I kinda vacillate on this one. I wouldn't be upset if we offered the max, but I won't be upset when Phx keeps him either. He's clearly a talent upgrade, but I'm not 100% convinced that's where I want to allocate my resources.
Pretty much how I see it, although I think Ayton could be a solid 3rd option; I think he's better than his numbers now because he has two pretty prolific scorers in Booker and CP3 ahead of him and Bridges right behind him at 14 PPG. I'm also torn on whether $32 million/year on Ayton is the right way to spend that $32 million given where the team is at, but the team may arrive at a point where he's the best option. Which obviously depends on where the draft pick lands, a Grant trade, and FA moves.
Hypothetically let's say they trade Grant and get a decent scoring guard in return (either in the trade or as a draft pick) then draft one of the PF's. So now you've got Cade, a decent scoring guard, Bey at SF, the drafted PF--who you'd hope will be a mid to high performer--and Stew. At that point is it worth $32 million to sign Ayton and move Stew to the bench? The starting five would most definitely be improved and would have an average age of what--21-22?

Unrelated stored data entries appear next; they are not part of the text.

Lemma at_lookup (t t' : nat) p p' (ps : list place) : <[t := p]> ps !! t' = Some p' -> (t' = t /\ p' = p) \/ (t' <> t /\ ps !! t' = Some p').
Proof. intros [(-> & -> & _)|[Hn Hp]]%list_lookup_insert_Some; [by left|right; done]. Qed.

Lemma leads_lt rs p c : placeOk rs p -> leads p = Some c -> (c < length rs)%nat.
Proof. destruct p; cbn; try done; intros [k Hk] [= <-]; by apply lookup_lt_Some in Hk. Qed.

(** Changing the record of one call keeps the places that stand for others. *)
Lemma placeOk_alter rs f c p : leads p <> Some c -> placeOk rs p -> placeOk (alter f c rs) p.
Proof.
  destruct p as [|c'|c' o|c' o|c']; cbn; try done; intros Hn.
  1-3: intros [k Hk]; exists k; rewrite list_lookup_alter_ne by congruence; done.
  intros [r Hr]. destruct (decide (c = c')) as [->|]; [rewrite list_lookup_alter_eq, Hr; by eexists|].
  rewrite list_lookup_alter_ne by done. by eexists.
Qed.

(** Another place for the leader [t] of call [c], with a new record for it. *)
Lemma lead_step s t c p p' f : flight_inv s -> places s !! t = Some p -> leads p = Some c -> leads p' = Some c ->
  (forall r, ca_key (f r) = ca_key r) -> placeOk (alter f c (calls s)) p' ->
  (forall r, calls s !! c = Some r -> recordOk (<[t := p']> (places s)) c (f r)) ->
  flight_inv (at_ t p' (record c f s)).
Proof.
  intros [Hm Ho Hp Hr] Ht Hl Hl' Hk Hok Hrec.
  assert (Hother : forall t' q, t' <> t -> places s !! t' = Some q -> leads q <> Some c).
  { intros t' q Hn Hq Hlq. apply Hn. by eapply (Ho t' t). }
  assert (Hlt : (t < length (places s))%nat) by (by eapply lookup_lt_Some).
  split; cbn [at_ record inflight calls places upd eta_expand eta_flight].
  - intros k c'. rewrite Hm. assert (Hkeys : (exists r, calls s !! c' = Some r /\ ca_key r = k) <->
      (exists r, alter f c (calls s) !! c' = Some r /\ ca_key r = k)).
    { destruct (decide (c = c')) as [->|]; [|by rewrite list_lookup_alter_ne]. rewrite list_lookup_alter_eq.
      split; intros (r & Hr' & Hrk); destruct (calls s !! c') as [r0|] eqn:H0; cbn in *; try done.
      - injection Hr' as ->. eexists. split; [done|]. by rewrite Hk.
      - injection Hr' as <-. eexists. split; [done|]. by rewrite <- Hrk, Hk. }
    rewrite Hkeys. apply and_iff_compat_r. split.
    + intros (t' & q & Hq & Hlq). destruct (decide (t' = t)) as [->|Hn].
      * exists t, p'. rewrite list_lookup_insert_eq by done. split; [done|]. congruence.
      * exists t', q. by rewrite list_lookup_insert_ne.
    + intros (t' & q & [(-> & ->)|(Hn & Hq)]%at_lookup & Hlq); [exists t, p; split; [done|congruence]|by exists t', q].
  - intros t1 t2 p1 p2 c' [(-> & ->)|(Hn1 & H1)]%at_lookup [(-> & ->)|(Hn2 & H2)]%at_lookup L1 L2; [done| | |by eapply Ho].
    + rewrite Hl' in L1. injection L1 as <-. by destruct (Hother t2 p2 Hn2 H2).
    + rewrite Hl' in L2. injection L2 as <-. by destruct (Hother t1 p1 Hn1 H1).
  - intros t' q [(-> & ->)|(Hn & Hq)]%at_lookup; [done|]. apply placeOk_alter; [by eapply Hother|by eapply Hp].
  - intros c' r Hc'. destruct (decide (c = c')) as [->|Hn].
    + rewrite list_lookup_alter_eq in Hc'. destruct (calls s !! c') as [r0|] eqn:H0; [|done]. cbn in Hc'. injection Hc' as <-. by apply Hrec.
    + rewrite list_lookup_alter_ne in Hc' by done. specialize (Hr _ _ Hc'). unfold recordOk in *. destruct (ca_done r); [done|].
      destruct Hr as (t' & q & Hq & Hw). exists t', q. split; [|done]. rewrite list_lookup_insert_ne; [done|].
      intros <-. rewrite Ht in Hq. injection Hq as ->. destruct Hw as [->|[o ->]]; cbn in Hl; congruence.
Qed.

Like I've said before, I think there's too much focus on the salary cap. Let's say the lineup I just described actually does manifest itself and the team loses in the 2nd round of the playoffs in 6-7 games, i.e. clearly shows the potential to be a championship contender with the expected growth of the young players, so it makes sense to keep them together. Does anyone really care if Gores has to go into the luxury tax to keep them together? And why wouldn't he? Past history has shown that if the Pistons are a real playoff team (not the squeaking in as a #8 seed, i.e. the Blake years) then games sell out, merchandise sales go up, TV money goes up...the team WILL make money even if they exceed the cap; there are multiple of examples around the league to support that logic.
Ultimately my hope is that the organization puts the BEST team together between this offseason and next in order to be ready for a championship run in 2023-24 (or sooner); I don't think the cost moving forward needs to be as big a concern as some people make it out to be. The days of 5+ years of championship windows are gone; it's pretty much 2-4 years then if multiple young players explode they have to get paid, either by you or someone else, so you either pay them or maybe trade one away and reload as best you can. So take the best shot you can while the gettin's good and worry about later...later.